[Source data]
Lemma polled_app inputs inputs' c : polled url_ok handler error_output (inputs ++ inputs') c
  = match polled url_ok handler error_output inputs c with
    | Some c => polled url_ok handler error_output inputs' c | None => None end.
Proof. revert c. induction inputs as [|i inputs IH]; intros c; [done|]. cbn. destruct (session _ _ _ _ c); [apply IH | done]. Qed.
End stuck.

(** C19: Output that the socket does not take at once is lost: what is left makes the
    connection blocked (unless malformed input was met), which its handle then asks
    write events for, but it never tells the poller, where only read events stay
    registered.  Whatever the kernel reports, the requests that come and the output
    they add, a blocked connection writes nothing more and stays blocked; at most
    its end drains some of it. *)
Theorem blocked_output_stalls url_ok handler error_output now n cb e before after :
  connectable n e -> inputs_ordered (before ++ after) ->
  exists c c',
    served url_ok handler error_output now n cb (Some e) before = Some c
    /\ served url_ok handler error_output now n cb (Some e) (before ++ after) = Some c'
    /\ (deleted c = false ->
         (~ Rejected ∈ log c -> Buffer.empty (out_ c) = false -> write_blocked_ c = true)
         /\ events (pfd (sub_ c)) = (if write_blocked_ c then ev_add EvRead EvWrite else EvRead)
         /\ entry (epoll c) (fd (pfd (sub_ c))) = Some (EpollIn, pack (fd (pfd (sub_ c))) 1)
         /\ (write_blocked_ c = true ->
              if deleted c'
              then exists l drained, log c' = l ++ Disconnected :: drained ++ [Deleted] /\ wrote l = wrote (log c)
              else wrote (log c') = wrote (log c) /\ write_blocked_ c' = true)).
Proof.
  intros Hn Hp. destruct (new_conn_resting now n cb e Hn) as (c0 & E & H0 & _ & _ & Ha & _).
  unfold inputs_ordered in Hp. rewrite map_app, concat_app, legal_app in Hp. destruct Hp as [p' Hp'].
  destruct (legal NoHeader (concat (map input_events before))) as [p|] eqn:Ep; [|done].
  destruct (polled_runs url_ok handler error_output before NoHeader p c0 H0) as (c & Ec & Hc & Hf & _); [by right; rewrite Ha | done |].
  destruct (polled_runs url_ok handler error_output after p p' c Hc Hf Hp') as (c' & Ec' & Hc' & _ & Hs).
  unfold served. rewrite E, polled_app, Ec. exists c, c'. split; [done|]. split; [done|]. intros Hd.
  destruct Hc as [[? _] | (Hal & Hdi & Hset)]; [congruence|].
  destruct (al_subscribed _ _ Hal) as [_ _ Hsid Hslot _ Hev Hent]. split; [|split; [exact Hev|]]; [|split].
  - intros Hnr He. destruct Hset as [[? | [? | ?]] | ?]; congruence.
  - unfold entry. rewrite Hent. unfold is_empty in *. cbn [slot with_events events sid]. rewrite Hsid. by destruct (slot _).
  - intros Hb. destruct (Hs (wrote (log c))) as [(Hd' & Hb' & Hw') | (Hd' & Hend)]; [done | by rewrite Hd' | by rewrite Hd'].
Qed.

WORK INSTRUCTIONS
Your task is to quote the lines above, beginning with the first and ending with the one that holds "destruct (polled_runs url_ok handler error_output after".

EXERCISE OUTPUT
Lemma polled_app inputs inputs' c : polled url_ok handler error_output (inputs ++ inputs') c
  = match polled url_ok handler error_output inputs c with
    | Some c => polled url_ok handler error_output inputs' c | None => None end.
Proof. revert c. induction inputs as [|i inputs IH]; intros c; [done|]. cbn. destruct (session _ _ _ _ c); [apply IH | done]. Qed.
End stuck.

(** C19: Output that the socket does not take at once is lost: what is left makes the
    connection blocked (unless malformed input was met), which its handle then asks
    write events for, but it never tells the poller, where only read events stay
    registered.  Whatever the kernel reports, the requests that come and the output
    they add, a blocked connection writes nothing more and stays blocked; at most
    its end drains some of it. *)
Theorem blocked_output_stalls url_ok handler error_output now n cb e before after :
  connectable n e -> inputs_ordered (before ++ after) ->
  exists c c',
    served url_ok handler error_output now n cb (Some e) before = Some c
    /\ served url_ok handler error_output now n cb (Some e) (before ++ after) = Some c'
    /\ (deleted c = false ->
         (~ Rejected ∈ log c -> Buffer.empty (out_ c) = false -> write_blocked_ c = true)
         /\ events (pfd (sub_ c)) = (if write_blocked_ c then ev_add EvRead EvWrite else EvRead)
         /\ entry (epoll c) (fd (pfd (sub_ c))) = Some (EpollIn, pack (fd (pfd (sub_ c))) 1)
         /\ (write_blocked_ c = true ->
              if deleted c'
              then exists l drained, log c' = l ++ Disconnected :: drained ++ [Deleted] /\ wrote l = wrote (log c)
              else wrote (log c') = wrote (log c) /\ write_blocked_ c' = true)).
Proof.
  intros Hn Hp. destruct (new_conn_resting now n cb e Hn) as (c0 & E & H0 & _ & _ & Ha & _).
  unfold inputs_ordered in Hp. rewrite map_app, concat_app, legal_app in Hp. destruct Hp as [p' Hp'].
  destruct (legal NoHeader (concat (map input_events before))) as [p|] eqn:Ep; [|done].
  destruct (polled_runs url_ok handler error_output before NoHeader p c0 H0) as (c & Ec & Hc & Hf & _); [by right; rewrite Ha | done |].
  destruct (polled_runs url_ok handler error_output after p p' c Hc Hf Hp') as (c' & Ec' & Hc' & _ & Hs).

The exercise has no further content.